Government scientists gave leukemia patients experimental high-dose radiation therapy in a "dismal...substandard" project at Oak Ridge, Tenn., and kept it going so that the U.S. space program could learn how much radiation makes a person sick, according to a magazine article published today.

The patients were not told of theNational Aeronautics and Space Administration's interest, which concerned protecting astronauts so that they would not become nauseated from radiation in space while wearing oxygen masks, Howard L. Rosenberg charges in Mother Jones magazine.

For many of the 194 patients, some treatment other than radiation would have been advisable, Rosenberg alleges. The old Atomic Energy Commission closed the Institute of Nuclear Studies project down in 1974 after an inspector called it "substandard" and said it suffered from poor planning and had produced "dismal" results.

Dr. Clarence Lushbaugh, who monitored the radiation patients for NASA, responded in an interview that the decade of experiments was conducted only for therapeutic purposes and only when medically appropriate, and that NASA funding was not essential to the program. The AEC criticism was uninformed, he said: "The man who wrote that was no particular friend of ours."

The House science investigations subcommittee announced yesterday that it will hold hearings in September on the allegations.

The article says all the cancer patients who passed through the laboratory between 1964 and 1974 were referred by outside doctors and were considered terminal cases. Some of the patients received up to 500 rads of radiation over varying periods of time. For comparison, a sudden dose of 450 rads causes quick death in half the people exposed.

Documents Rosenberg obtained under the Freedom of Information Act show that when the project began in 1957, seven years before NASA's participation, scientists at the Institute of Nuclear Studies did not expect high radiation to help the patients much and made no plans to investigate the technique thoroughly. They said in a report to the AEC, which provided their main funding of about $1.8 million a year, that they hoped instead that the patients' responses to the radiation would "provide a yardstick for comparisons" with future experiments.

"It was not our plan to evaluate the long-range effectiveness of these relatively large individual doses," wrote Dr. G. A. Andrews, who headed the team that included Lushbaugh. "One should not infer from this study that we expected these individual or infrequently given exposures to produce better clinical results" than partial-body doses.

"At present we feel that some pattern of fractionated exposure . . . probably offers a preferable approach."

Rosenberg argues that this meant the scientists knew that patients might have benefited more from some other treatment, and that they administered high-dose radiation anyway. His article cites the case of T. Dwayne Sexton, a 3-year-old Oak Ridge boy sent to the Institute clinic in 1965 for treatment of leukemia, as an example of the clinic's haste to use experimental methods.
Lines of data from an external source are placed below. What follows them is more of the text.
Lemma scale_spec (a b : Z) :
  0 <= a <= b -> 1024 < b < 2 ^ 32 ->
  let out := Number.to_unsigned_long
               (Number.mul (Number.of_Z a)
                  (Number.div (Number.of_Z 1024) (Number.of_Z b))) in
  out * b <= 1024 * a <= (out + 1) * b /\ 0 <= out <= 1024.
Proof.
  intros Ha Hb out.
  destruct (of_Z_image_dimension b) as (mb & kb & Eb & Hkb & Hmb & Hdb & Hbb); [lia|].
  assert (Hkb42 : kb <= 42).
  { destruct (Z_le_gt_dec kb 42); [assumption|exfalso].
    assert (2 ^ 43 <= 2 ^ kb) by (apply Z.pow_le_mono_r; lia).
    assert (1024 * 2 ^ 43 <= b * 2 ^ kb) by (apply Z.mul_le_mono_nonneg; lia).
    change (1024 * 2 ^ 43) with (2 ^ 53) in *. lia. }
  destruct (div_1024_spec mb kb Hdb ltac:(lia)) as (mq & Nq & Eq & Hdq & HNq & Hq).
  destruct (Z.eq_dec a 0) as [->|Hne].
  - subst out. rewrite Eb, Eq.
    change (Number.to_unsigned_long _) with 0. lia.
  - destruct (of_Z_image_dimension a) as (ma & ka & Ea & Hka & Hma & Hda & Hab); [lia|].
    destruct (mul_spec ma mq (- ka) (kb - 95 + Nq) Hda Hdq ltac:(lia))
      as (m & N & Em & HN & Hm).
    subst out. rewrite Ea, Eb, Eq, Em. cbn [Number.to_unsigned_long].
    set (T := ka + 95 - kb - Nq).
    replace (- ka + (kb - 95 + Nq) + N) with (- (T - N)) by (unfold T; lia).
    rewrite Z.shiftl_opp_r, Z.shiftr_div_pow2 by (unfold T; lia).
    assert (HpN : 0 < 2 ^ N) by (apply Z.pow_pos_nonneg; lia).
    assert (HpTN : 0 < 2 ^ (T - N)) by (apply Z.pow_pos_nonneg; unfold T; lia).
    assert (HW : 2 ^ T = 2 ^ (T - N) * 2 ^ N).
    { rewrite <- Z.pow_add_r by (unfold T; lia). f_equal. lia. }
    rewrite <- (Z.div_mul_cancel_r (Zpos m) (2 ^ (T - N)) (2 ^ N)) by lia.
    rewrite <- HW.
    set (V := Zpos m * 2 ^ N) in *. set (W := 2 ^ T) in *.
    assert (HWpos : 0 < W) by (unfold W; apply Z.pow_pos_nonneg; unfold T; lia).
    assert (HPq : 1 <= 2 ^ Nq <= 4).
    { split.
      - change 1 with (2 ^ 0). apply Z.pow_le_mono_r; lia.
      - change 4 with (2 ^ 2). apply Z.pow_le_mono_r; lia. }
    pose proof (error_budget V (Zpos ma) (Zpos mb) (Zpos mq) (2 ^ Nq)
                  Hm Hq ltac:(lia) ltac:(lia) HPq) as Herr.
    set (S := 2 ^ kb * 2 ^ Nq).
    assert (HS : 0 < S) by (unfold S; apply Z.mul_pos_pos; apply Z.pow_pos_nonneg; lia).
    assert (HWS : W * S = 2 ^ (ka + 95)).
    { unfold W, S. rewrite <- !Z.pow_add_r by (unfold T; lia).
      f_equal. unfold T. lia. }
    assert (Hbig : 2 ^ 109 <= W * S).
    { rewrite HWS. apply Z.pow_le_mono_r; lia. }
    assert (Hfac : V * Zpos mb * 2 ^ Nq - Zpos ma * 2 ^ 105
                   = (V * b - 1024 * a * W) * S).
    { rewrite Hmb, Hma.
      replace ((V * b - 1024 * a * W) * S) with (V * b * S - 1024 * a * (W * S)) by ring.
      rewrite HWS. rewrite (Z.pow_add_r 2 ka 95) by lia.
      unfold S.
      assert (E105 : 2 ^ 105 = 1024 * 2 ^ 95) by reflexivity.
      rewrite E105.
      generalize (2 ^ 95) (2 ^ ka) (2 ^ kb) (2 ^ Nq). intros. ring. }
    rewrite Hfac, Z.abs_mul, (Z.abs_eq S) in Herr by (clear - HS; lia).
    assert (Hclose : Z.abs (V * b - 1024 * a * W) < W).
    { apply (Z.mul_lt_mono_pos_r S); [exact HS|]. clear - Herr Hbig. lia. }
    pose proof (floor_within_one V W b (1024 * a) HWpos ltac:(clear - Hb; lia) Hclose) as Hfl.
    assert (Ho0 : 0 <= V / W) by (apply Z.div_pos; [unfold V; clear; lia | exact HWpos]).
    assert (Ho : V / W <= 1024).
    { destruct (Z_le_gt_dec (V / W) 1024) as [Hle|Hgt]; [exact Hle|exfalso].
      assert (1025 * b <= V / W * b)
        by (apply Z.mul_le_mono_nonneg_r; clear - Hgt Hb; lia).
      clear - H Hfl Ha Hb. lia. }
    rewrite Z.mod_small by (change (2 ^ 32) with 4294967296; clear - Ho Ho0; lia).
    split; [exact Hfl | clear - Ho Ho0; lia].
Qed.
The boy was first given a bone marrow irradiation and implantation treatment which was highly experimental at the time. Only when that didn't work was he given chemotherapy, then the conventional approach, Rosenberg said. Later, in 1968, he received 353 rads of radiation at the lab in 3 hours and 38 minutes, a very high dose. He died one month later of an infection.

NASA had become involved with the clinic in 1964, contracting with Lushbaugh to monitor the patients and to survey radiation exposure victims nationwide. Between 1964 and 1974, NASA paid the institute $2.3 million, including $65,000 for a special kind of long-range monitoring device called an "umbilical cord," according to Dr. Stuart Nachtway, now chief of NASA's biomedical applications branch. An Institute spokesman said the clinic's AEC funding from 1957 when it opened to 1974 was $25.4 million.

Lushbaugh said the umbilical cord was useful because "this was a sea of radiation so nurses and supporting staff couldn't go in there. But you had to have the patient under surveillance because these people were sick and you have to take care of them."

Rosenberg said in an interview that the "umbilical cord" was used to monitor Dwayne Sexton's reaction to his 1968 radiation treatment for only two or three days, and then was removed even though the child became progressively sicker.

He contends that this, the financial information, and the minimal expectations for cures suggest that the clinic's radiation program was kept going solely to provide NASA with radiation reaction data.

The AEC inspector found in March, 1974, that the clinic was "essentially isolated from the critical climate of academic clinical investigation" and suffered from having few patients to deal with. In Edwards' unit, "there has been little thought as to therapeutic utility or potential long-range side effects" of the high-dose program, he wrote. "The performance of this division has been dismal."

Criticizing the facilities, he reported that 50 plastic cages of mice suspended under the low-dose radiation area had to be carried through the patient area for cleaning, thus exposing the patients to animal wastes and possible infection when their biological defense mechanisms were crippled from radiation treatment. Lushbaugh said the mice were not under but beside the radiation area and the wastes were "plasticized," carried in a tied plastic bag.

Lushbaugh said the clinic never tried to do long-range studies because it did not have the facilities for them. He said that Andrews, who died last year, was only trying to be modest when he said high-dose radiation was not expected to work very well. "He does say he never planned to see if it worked, but that's not what he meant," Lushbaugh said.